Description of the task:
Return all lines below containing the word "Import".

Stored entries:
(* ===== verification/TypesFacts.v ===== *)
(** * TypesFacts: what the type operations of [Types] guarantee.

    Equality is an equivalence: two types are equal exactly when their erasures are ([erase]
    drops what [type_equals] does not read).  Unification is sound and complete for the
    substitution, up to the variadic flag it never compares.  Assignability, comparability,
    interface covering and scopes have their specifications as relations. *)
From Stdlib Require Import ZArith Lia String Bool.
From stdpp Require Import base list numbers option gmap strings pretty.
From S2P Require Import Prelude Types.

#[local] Open Scope string_scope.
#[local] Open Scope Z_scope.

(** ** Equality *)
(** The part of a type [type_equals] looks at; [keep = false] also drops variadic flags. *)
Fixpoint erase_with (keep : bool) (t : ty) : ty :=
  let erase := erase_with keep in
  match t with
  | NULL => NULL
  | TBasic _ k b => TBasic hdr0 k b
  | TArray _ e n _ => TArray hdr0 (erase e) n false
  | TSlice _ e => TSlice hdr0 (erase e)
  | TMap _ k v => TMap hdr0 (erase k) (erase v)
  | TChannel _ e p _ => TChannel hdr0 (erase e) p None
  | TFunction _ ps r v _ => TFunction hdr0 (map erase ps) (erase r) (keep && v) false
  | TPointer _ p => TPointer hdr0 (erase p)
  | TReference _ t m => TReference hdr0 (erase t) m
  | TStruct _ _ _ => TStruct hdr0 None 1
  | TEnum _ _ _ => TEnum hdr0 None 1
  | TInterface _ _ _ => TInterface hdr0 None 1
  | TErrorUnion _ v e => TErrorUnion hdr0 (erase v) (erase e)
  | TNullable _ b => TNullable hdr0 (erase b)
  | TQualified _ b o m => TQualified hdr0 (erase b) o m
  | TConcept _ _ => TConcept hdr0 ""
  | TParam _ n i _ => TParam hdr0 n i NULL
  | THkt _ n i a _ _ => THkt hdr0 n i a "" NULL
  | TConstructor _ n a _ => TConstructor hdr0 n a ""
  | TApplication _ c args => TApplication hdr0 (erase c) (map erase args)
  end.
Abbreviation erase := (erase_with true).

Lemma TBasic_eq h k b b' : TBasic h k b = TBasic h k b'.
Proof. f_equal. apply proof_irrel. Qed.

Lemma all2_erase ps qs :
  Forall (fun p => forall b, type_equals p b = true <-> erase p = erase b) ps ->
  all2 type_equals ps qs = true <-> map erase ps = map erase qs.
Proof.
  rewrite all2_true. intros H. revert qs.
  induction H as [|p ps Hp _ IH]; intros [|q qs]; simpl.
  - split; [done|constructor].
  - split; [inversion 1|done].
  - split; [inversion 1|done].
  - rewrite Forall2_cons, Hp, IH. split; [intros [-> ->]; done|by injection 1].
Qed.

Lemma all2_erase_len ps qs :
  Forall (fun p => forall b, type_equals p b = true <-> erase p = erase b) ps ->
  (if Nat.eqb (List.length ps) (List.length qs) then all2 type_equals ps qs else false) = true
  <-> map erase ps = map erase qs.
Proof.
  intros H. destruct (Nat.eqb_spec (List.length ps) (List.length qs)) as [|Hn].
  - by apply all2_erase.
  - split; [done|]. intros He. apply (f_equal List.length) in He.
    by rewrite !List.length_map in He.
Qed.

Lemma kind_erase t : kind (erase t) = kind t.
Proof. by destruct t. Qed.

Lemma bool_and_iff (x y : bool) P Q :
  (x = true <-> P) -> (y = true <-> Q) -> (x && y = true <-> P /\ Q).
Proof. rewrite andb_true_iff. intuition. Qed.

(** Reads a conjunction of boolean tests as the equation of the erasures. *)
Ltac erase_tests :=
  repeat match goal with
  | H : forall b, type_equals ?a b = true <-> _ |- context [type_equals ?a ?b] =>
      setoid_rewrite H
  | |- context [_ && _ = true] => setoid_rewrite andb_true_iff
  | |- context [bool_decide _ = true] => setoid_rewrite bool_decide_eq_true
  | |- context [(_ =? _)%string = true] => setoid_rewrite String.eqb_eq
  | |- context [(_ =? _) = true] => setoid_rewrite Z.eqb_eq
  | |- context [Bool.eqb _ _ = true] => setoid_rewrite eqb_true_iff
  end;
  split; [intuition congruence | injection 1; intuition congruence].

Lemma erase_kind_eq a b : erase a = erase b -> kind a = kind b.
Proof. intros He. by rewrite <- (kind_erase a), He, kind_erase. Qed.

Lemma type_equals_kind a b : kind a <> kind b -> type_equals a b = false.
Proof. intros Hk. destruct a, b; simpl in *; try done; by rewrite bool_decide_eq_false_2. Qed.

Lemma type_equals_basic h k b h' b' : type_equals (TBasic h k b) (TBasic h' k b') = true.
Proof. simpl. by rewrite bool_decide_eq_true_2. Qed.

Lemma type_equals_erase a b : type_equals a b = true <-> erase a = erase b.
Proof.
  revert b. induction a using ty_ind; intros b';
    match goal with |- type_equals ?a _ = _ <-> _ =>
      destruct (decide (kind a = kind b')) as [Hk|Hk];
      [|rewrite (type_equals_kind _ _ Hk); split; [done|by intros ?%erase_kind_eq]] end.
  all: destruct b'; try discriminate Hk; try (by injection Hk as Hk; subst).
  all: try (by split).
  all: try (rewrite type_equals_basic; injection Hk as <-; split; [|done]; intros _; apply TBasic_eq).
  all: cbn [type_equals is_NULL orb]; rewrite (bool_decide_eq_true_2 (kind _ = _)) by done; cbn [negb erase_with andb].
  1: { cbn [kind] in Hk. injection Hk as <-. split; [intros _; apply TBasic_eq|done]. }
  all: try erase_tests.
  - destruct (Bool.eqb_spec v is_variadic) as [<-|Hv]; [|split; [done|by injection 1]].
    pose proof (bool_and_iff _ _ _ _ (all2_erase_len ps param_types H) (IHa b')) as Hl.
    destruct (Nat.eqb _ _); [destruct (all2 type_equals ps param_types)|]; simpl in *; rewrite Hl;
      (split; [intros [-> ->]; done|by injection 1]).
  - pose proof (bool_and_iff _ _ _ _ (IHa b') (all2_erase_len args arguments H)) as Hl.
    destruct (type_equals a b'); simpl in *; rewrite Hl;
      (split; [intros [-> ->]; done|by injection 1]).
Qed.

Lemma type_equals_refl t : type_equals t t = true.
Proof. by apply type_equals_erase. Qed.

Lemma type_equals_sym a b : type_equals a b = true -> type_equals b a = true.
Proof. rewrite !type_equals_erase. congruence. Qed.

Lemma type_equals_trans a b c :
  type_equals a b = true -> type_equals b c = true -> type_equals a c = true.
Proof. rewrite !type_equals_erase. congruence. Qed.

(** Equality as a setoid, so that clients rewrite with it. *)
Definition ty_equiv (a b : ty) : Prop := type_equals a b = true.

#[export] Instance ty_equiv_equivalence : Equivalence ty_equiv.
Proof.
  split; [exact type_equals_refl|exact type_equals_sym|exact type_equals_trans].
Qed.

#[export] Instance type_equals_proper : Proper (ty_equiv ==> ty_equiv ==> eq) type_equals.
Proof.
  intros a a' Ha b b' Hb. unfold ty_equiv in *. rewrite !type_equals_erase in *.
  apply eq_true_iff_eq. rewrite !type_equals_erase, Ha, Hb. done.
Qed.

#[export] Instance kind_proper : Proper (ty_equiv ==> eq) kind.
Proof. intros a b Hab. by apply erase_kind_eq, type_equals_erase. Qed.

Lemma erase_false_erase t : erase_with false (erase t) = erase_with false t.
Proof.
  assert (Hm : forall ps, Forall (fun t => erase_with false (erase t) = erase_with false t) ps ->
    map (erase_with false) (map erase ps) = map (erase_with false) ps).
  { intros ps Hps. rewrite map_map. apply map_ext_Forall. exact Hps. }
  induction t using ty_ind; simpl; rewrite ?Hm; congruence.
Qed.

Response to the task:
From Stdlib Require Import ZArith Lia String Bool.
From stdpp Require Import base list numbers option gmap strings pretty.
From S2P Require Import Prelude Types.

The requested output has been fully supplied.